This post was originally published on Samsung Open Source Blog site on December 2, 2015

Media devices have hardware resources that are shared across several functions. However, media drivers have no knowledge of which resources are shared. At the root of this problem is a lack of a common locking mechanism that can provide access control.

I have been working on solving the sharing problem for a year or so. At the Media Summit in San Jose back in March of this year, we reviewed my Media Token API patch series. It solved the problem with minimal changes to drivers, however, it introduced a new framework, in addition to the existing ones. Every new framework adds maintenance cost. This led to a discussion that identified the existing Media Controller API as a better alternative in the interest of avoiding adding a new framework. Since then, I’ve worked on implementing the solution using the Media Controller API, and I’ve ported it over to Media Controller Next Gen API.

In this article, I will cover how ALSA and au0828 drivers share media resources using the Media Controller Next Gen API on Win-TV HVR 950Q Hybrid USB TV stick. In addition, I will share how media-ctl/mc_nextgen_test tool can be used to generate media graphs for a media device. Let’s first start looking at the differences between Multi-function Device (MFD) and Media devices.

How do Media Devices Differ from a Multi-function Device (MFD)?

Media devices can be very small, yet complex as they consist of a group of independent devices that share an attach point. Each device implements a unique function, and sharing isn’t limited to the attach point. Functions can be shared, and media drivers have to coordinate this sharing. In some cases, non-media drivers are leveraged as in the case of Win-TV HVR 950Q, snd-usb-audio for audio is leveraged to drive the audio chip on the device.

MFD presents itself to the kernel as a single device. The Linux Kernel MFD framework helps identify functions as discrete platform devices. Sharing is limited to the attach point with sub-devices attached to a shared bus. Each function is independent with no shared resources other than the attach point. MFD drivers don’t need to coordinate sharing resources.

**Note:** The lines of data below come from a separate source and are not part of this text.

(* ===== verification/Pbh.v ===== *)
(** * Packing pitch, bank, heading and the ground flag (core/fsd/pbh.h)

    The 32-bit word of the position packets.  From the least significant bit:
    one unused bit, the ground flag, ten unsigned bits of heading, ten signed
    bits of bank and ten signed bits of pitch.  The arithmetic is that of
    binary64, computed by the Standard Library's [SpecFloat]. *)

From S2P Require Import QtCore.

(** The fields of [union PBH]. *)
Record PBH := mkPBH { unused : Z; onground : Z; hdg : Z; bank : Z; pitch : Z }.

(** The word the fields overlay; a field is reduced to its width when it is
    assigned. *)
Definition PBH_word (f : PBH) : Z :=
  wrapU 1 (unused f) + wrapU 1 (onground f) * 2 + wrapU 10 (hdg f) * 4
  + wrapU 10 (bank f) * 2 ^ 12 + wrapU 10 (pitch f) * 2 ^ 22.

Definition PBH_fields (w : Z) : PBH :=
  mkPBH (wrapU 1 w) (wrapU 1 (Z.shiftr w 1)) (wrapU 10 (Z.shiftr w 2))
        (wrapS 10 (Z.shiftr w 12)) (wrapS 10 (Z.shiftr w 22)).

Definition pitchMultiplier : double := f64_div (f64_of_Z 256) (f64_of_Z 90).
Definition bankMultiplier : double := f64_div (f64_of_Z 512) (f64_of_Z 180).
Definition headingMultiplier : double := f64_div (f64_of_Z 1024) (f64_of_Z 360).

Definition packPBH (p b h : double) (onGround : bool) : Z :=
  PBH_word
    (mkPBH 0
       (if onGround then 1 else 0)
       (f64_trunc (f64_mul h headingMultiplier))
       (f64_floor (f64_mul b (f64_opp bankMultiplier)))
       (f64_floor (f64_mul p (f64_opp pitchMultiplier)))).

Record angles := mkAngles {
  a_pitch : double; a_bank : double; a_heading : double; a_onGround : bool }.

Definition unpackPBH (w : Z) : angles :=
  let f := PBH_fields w in
  let iPitch := f64_floor (f64_div (f64_of_Z (pitch f)) (f64_opp pitchMultiplier)) in
  let iBank := f64_floor (f64_div (f64_of_Z (bank f)) (f64_opp bankMultiplier)) in
  mkAngles (f64_of_Z iPitch) (f64_of_Z iBank)
           (f64_div (f64_of_Z (hdg f)) headingMultiplier)
           (onground f =? 1).

(** ** The bit fields *)

Lemma shiftr_add_low k lo hi :
  0 <= k -> 0 <= lo < 2 ^ k -> Z.shiftr (lo + hi * 2 ^ k) k = hi.
Proof.
  intros Hk Hlo. rewrite Z.shiftr_div_pow2 by done.
  rewrite Z.div_add by lia. rewrite Z.div_small by done. lia.
Qed.

Lemma mod_add_low k m lo hi :
  0 <= k <= m -> 0 <= lo < 2 ^ k -> (lo + hi * 2 ^ m) mod 2 ^ k = lo.
Proof.
  intros Hk Hlo. replace m with (k + (m - k)) by lia.
  rewrite Z.pow_add_r, (Z.mul_comm (2 ^ k)), Z.mul_assoc, Z.mod_add by lia.
  by apply Z.mod_small.
Qed.

(** Fields that fit their widths. *)
Definition PBH_fits (f : PBH) : Prop :=
  inU 1 (unused f) /\ inU 1 (onground f) /\ inU 10 (hdg f) /\ inS 10 (bank f) /\ inS 10 (pitch f).

(** Reading the word back gives every field reduced to its width. *)
Lemma PBH_fields_word f :
  PBH_fields (PBH_word f) =
  mkPBH (wrapU 1 (unused f)) (wrapU 1 (onground f)) (wrapU 10 (hdg f))
        (wrapS 10 (bank f)) (wrapS 10 (pitch f)).
Proof.
  unfold PBH_fields, PBH_word.
  pose proof (wrapU_range 1 (unused f) ltac:(lia)) as H1.
  pose proof (wrapU_range 1 (onground f) ltac:(lia)) as H2.
  pose proof (wrapU_range 10 (hdg f) ltac:(lia)) as H3.
  pose proof (wrapU_range 10 (bank f) ltac:(lia)) as H4.
  pose proof (wrapU_range 10 (pitch f) ltac:(lia)) as H5.
  rewrite <- (wrapS_wrapU 10 (bank f)), <- (wrapS_wrapU 10 (pitch f)) by lia.
  set (u := wrapU 1 (unused f)) in *. set (o := wrapU 1 (onground f)) in *.
  set (h := wrapU 10 (hdg f)) in *. set (b := wrapU 10 (bank f)) in *.
  set (p := wrapU 10 (pitch f)) in *.
  unfold inU in *. change (2 ^ 1) with 2 in *. change (2 ^ 10) with 1024 in *.
  change (2 ^ 12) with 4096. change (2 ^ 22) with 4194304.
  set (w := u + o * 2 + h * 4 + b * 4096 + p * 4194304).
  assert (wrapU 1 w = u) as ->.
  { unfold wrapU, w. change (2 ^ 1) with 2. symmetry. apply (Z.mod_unique_pos _ _ (o + h * 2 + b * 2048 + p * 2097152)); lia. }
  assert (Z.shiftr w 1 = o + h * 2 + b * 2048 + p * 2097152) as ->.
  { replace w with (u + (o + h * 2 + b * 2048 + p * 2097152) * 2 ^ 1) by lia.
    apply shiftr_add_low; lia. }
  assert (Z.shiftr w 2 = h + b * 1024 + p * 1048576) as ->.
  { replace w with ((u + o * 2) + (h + b * 1024 + p * 1048576) * 2 ^ 2) by lia.
    apply shiftr_add_low; lia. }
  assert (Z.shiftr w 12 = b + p * 1024) as ->.
  { replace w with ((u + o * 2 + h * 4) + (b + p * 1024) * 2 ^ 12) by lia.
    apply shiftr_add_low; lia. }
  assert (Z.shiftr w 22 = p) as ->.
  { replace w with ((u + o * 2 + h * 4 + b * 4096) + p * 2 ^ 22) by lia.
    apply shiftr_add_low; lia. }
  f_equal.
  - unfold wrapU. change (2 ^ 1) with 2. symmetry.
    apply (Z.mod_unique_pos _ _ (h + b * 1024 + p * 1048576)); lia.
  - unfold wrapU. change (2 ^ 10) with 1024. symmetry.
    apply (Z.mod_unique_pos _ _ (b + p * 1024)); lia.
  - rewrite <- (wrapS_wrapU 10 (b + p * 1024)) by lia. f_equal.
    unfold wrapU. change (2 ^ 10) with 1024. symmetry.
    apply (Z.mod_unique_pos _ _ p); lia.
Qed.

(** Every 32-bit word is the word of its fields. *)
Lemma PBH_word_fields w : inU 32 w -> PBH_word (PBH_fields w) = w.
Proof.
  intros Hw. unfold PBH_word, PBH_fields. cbn [unused onground hdg bank pitch].
  rewrite !Z.shiftr_div_pow2 by lia.
  assert (Hs : forall z, wrapU 10 (wrapS 10 z) = wrapU 10 z).
  { intros z. unfold wrapU, wrapS. rewrite Zminus_mod_idemp_l. f_equal. lia. }
  rewrite !Hs. unfold wrapU, inU in *.
  change (2 ^ 1) with 2. change (2 ^ 2) with 4. change (2 ^ 10) with 1024.
  change (2 ^ 12) with 4096. change (2 ^ 22) with 4194304. change (2 ^ 32) with 4294967296 in Hw.
  pose proof (Z.div_mod w 2) as E1. pose proof (Z.div_mod (w / 2) 2) as E2.
  pose proof (Z.div_mod (w / 4) 1024) as E3. pose proof (Z.div_mod (w / 4096) 1024) as E4.
  assert (w / 2 / 2 = w / 4) as R1 by (rewrite Z.div_div by lia; f_equal; lia).
  assert (w / 4 / 1024 = w / 4096) as R2 by (rewrite Z.div_div by lia; f_equal; lia).
  assert (w / 4096 / 1024 = w / 4194304) as R3 by (rewrite Z.div_div by lia; f_equal; lia).
  assert ((w / 4194304) mod 1024 = w / 4194304) as R4.
  { apply Z.mod_small. split; [apply Z.div_pos | apply Z.div_lt_upper_bound]; lia. }
  rewrite !Z.mod_mod by lia. lia.
Qed.

Lemma packPBH_range p b h g : inU 32 (packPBH p b h g).
Proof.
  unfold packPBH, PBH_word, inU. cbn [unused onground hdg bank pitch].
  pose proof (wrapU_range 10 (f64_trunc (f64_mul h headingMultiplier)) ltac:(lia)).
  pose proof (wrapU_range 10 (f64_floor (f64_mul b (f64_opp bankMultiplier))) ltac:(lia)).
  pose proof (wrapU_range 10 (f64_floor (f64_mul p (f64_opp pitchMultiplier))) ltac:(lia)).
  unfold inU in *. change (2 ^ 10) with 1024 in *. change (2 ^ 12) with 4096.
  change (2 ^ 22) with 4194304. change (2 ^ 32) with 4294967296. change (wrapU 1 0) with 0.
  destruct g; [change (wrapU 1 1) with 1 | change (wrapU 1 0) with 0]; lia.
Qed.

(** ** Checks over the ten bits of a field, by computation *)

Definition heading_ok (h : Z) : bool :=
  f64_trunc (f64_mul (f64_div (f64_of_Z h) headingMultiplier) headingMultiplier) =? h.
Definition pitch_ok (d : Z) : bool :=
  f64_floor (f64_div
    (f64_of_Z (wrapS 10 (f64_floor (f64_mul (f64_of_Z d) (f64_opp pitchMultiplier)))))
    (f64_opp pitchMultiplier)) =? d.
Definition bank_ok (d : Z) : bool :=
  f64_floor (f64_div
    (f64_of_Z (wrapS 10 (f64_floor (f64_mul (f64_of_Z d) (f64_opp bankMultiplier)))))
    (f64_opp bankMultiplier)) =? d.

Definition degrees_in_range (x : double) (lo hi : Z) : bool :=
  SFleb (f64_of_Z lo) x && SFltb x (f64_of_Z hi).

Lemma heading_check : forall h, 0 <= h < 1024 -> heading_ok h = true.
Proof. apply (Zrange_forall_spec 0 1024). vm_compute. reflexivity. Qed.

Lemma whole_degrees_check :
  forall d, -179 <= d < 181 -> pitch_ok d && bank_ok d = true.
Proof. apply (Zrange_forall_spec (-179) 360). vm_compute. reflexivity. Qed.

Lemma heading_range_check :
  forall h, 0 <= h < 1024 ->
  degrees_in_range (f64_div (f64_of_Z h) headingMultiplier) 0 360 = true.
Proof. apply (Zrange_forall_spec 0 1024). vm_compute. reflexivity. Qed.

Lemma floor_range_check :
  forall v, -512 <= v < 512 ->
  (-180 <=? f64_floor (f64_div (f64_of_Z v) (f64_opp pitchMultiplier))) &&
  (f64_floor (f64_div (f64_of_Z v) (f64_opp pitchMultiplier)) <=? 180) &&
  (-180 <=? f64_floor (f64_div (f64_of_Z v) (f64_opp bankMultiplier))) &&
  (f64_floor (f64_div (f64_of_Z v) (f64_opp bankMultiplier)) <=? 180) = true.
Proof. apply (Zrange_forall_spec (-512) 1024). vm_compute. reflexivity. Qed.

(** ** Properties *)

(** The heading the receiver computes from a field of ten bits. *)
Definition heading_of (h : Z) : double := f64_div (f64_of_Z h) headingMultiplier.

(** Whole degrees of pitch and bank in (-180, 180], and any heading that is a
    field value, survive packing and unpacking, with the ground flag. *)
Theorem unpack_pack p b h g :
  -180 < p <= 180 -> -180 < b <= 180 -> 0 <= h < 1024 ->
  unpackPBH (packPBH (f64_of_Z p) (f64_of_Z b) (heading_of h) g) =
  mkAngles (f64_of_Z p) (f64_of_Z b) (heading_of h) g.
Proof.
  intros Hp Hb Hh. unfold unpackPBH, packPBH. rewrite PBH_fields_word.
  cbn [unused onground hdg bank pitch].
  pose proof (whole_degrees_check p ltac:(lia)) as Kp.
  pose proof (whole_degrees_check b ltac:(lia)) as Kb.
  pose proof (heading_check h Hh) as Kh.
  unfold pitch_ok, bank_ok, heading_ok in *. bool_hyps.
  unfold heading_of. rewrite Kh, (wrapU_id 10) by done.
  f_equal.
  - f_equal. assumption.
  - f_equal. assumption.
  - by destruct g.
Qed.

Lemma unpack_pack_witness :
  unpackPBH (packPBH (f64_of_Z (-12)) (f64_of_Z 30) (heading_of 700) true) =
  mkAngles (f64_of_Z (-12)) (f64_of_Z 30) (heading_of 700) true.
Proof. apply (unpack_pack (-12) 30 700 true); lia. Defined.

(** What the receiver computes from any word is in range: a heading in
    [0, 360) degrees and whole degrees of pitch and bank in [-180, 180]. *)
Theorem unpack_in_range w :
  degrees_in_range (a_heading (unpackPBH w)) 0 360 = true /\
  exists p b : Z, -180 <= p <= 180 /\ -180 <= b <= 180 /\
    a_pitch (unpackPBH w) = f64_of_Z p /\ a_bank (unpackPBH w) = f64_of_Z b.
Proof.
  unfold unpackPBH, PBH_fields. cbn [unused onground hdg bank pitch a_heading a_pitch a_bank].
  split.
  - apply heading_range_check. pose proof (wrapU_range 10 (Z.shiftr w 2)). unfold inU in *. lia.
  - pose proof (wrapS_range 10 (Z.shiftr w 22) ltac:(lia)) as Hp.
    pose proof (wrapS_range 10 (Z.shiftr w 12) ltac:(lia)) as Hb.
    apply floor_range_check in Hp, Hb. bool_hyps. eauto 10.
Qed.

Arguments packPBH : simpl never.
Arguments unpackPBH : simpl never.
(** The receivers of a word reason about it with the lemmas above. *)
#[global] Opaque packPBH unpackPBH.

Challenges with Sharing Media Resources

Drivers are unaware of shared resources on a media device and they don’t have common data structures to ensure exclusive access to shared resource/function. The fine grain locks that exist today don’t ensure exclusive access and are local to function drivers; there are no global locks or data structures that span all drivers. For example, starting a digital TV application disrupts video streaming. This is because the digital driver can access/change modes while a video (Analog) TV application is using the tuner resource.

Exclusive Access Use-Cases:

  1. Starting Digital application should not disrupt active Video and Audio streams.
  2. Starting Video application should not disrupt active Digital and Audio streams.
  3. Starting Audio application should not disrupt Video and Digital streams.
  4. Querying current configuration (read only access) should work even when the tuner resource is busy.

What is the Media Controller API?

The Media Controller API is a relational media graph framework. Media functions and resources can be represented as nodes on a graph. The media device sits at the top as the root node, and nodes can be connected using media links to represent data paths. These links can be marked active to indicate them as active data paths between two or more nodes; this allows data pipelines to be started.

For example, a tuner node can be linked to a decoder with the tuner operating as the source and the decoder operating as the sink. Then, an additional video sink node can be linked to decoder to display output. A data pipeline can be started between the video node and the tuner once the link between the tuner and decoder is marked as active. As long as this pipeline is active, no other node will be allowed to activate their link to the tuner, thereby reserving the tuner resource for exclusive use.

Using The Media Controller API to Share Resources on a Win-TV HVR 950Q

To illustrate this, take a look at the Win-TV HVR 950Q device/driver view:

Win-TV HVR 950Q device and driver view

As you can see in this device/driver view, USB Device (struct usb_device) and USB Device Parent (struct device) are the only two common data structures across all the drivers for this device. If we were to create a media device at the USB Device Parent, then the media device will be common across all drivers. The Managed Media Controller API allows the media device to be created as a USB Device Parent device resource. This Media Device is created by either au0828 or snd-usb-audio as their probe routines run. The first probe routine that runs wins. This Managed Media Device serves as the root node for the media graph.

Managed Media Controller API:

  • media_device_get_devres()
  • media_device_find_devres()

Win-TV HVR 950Q drivers with managed media device

Drivers use probe routines to create media graph nodes for their functions and resources. Much like when drivers create new media nodes, other drivers might need to take some action. The Media Controller Entity Notify API are new interfaces that enable drivers to register callbacks to take action as entities get added by other drivers.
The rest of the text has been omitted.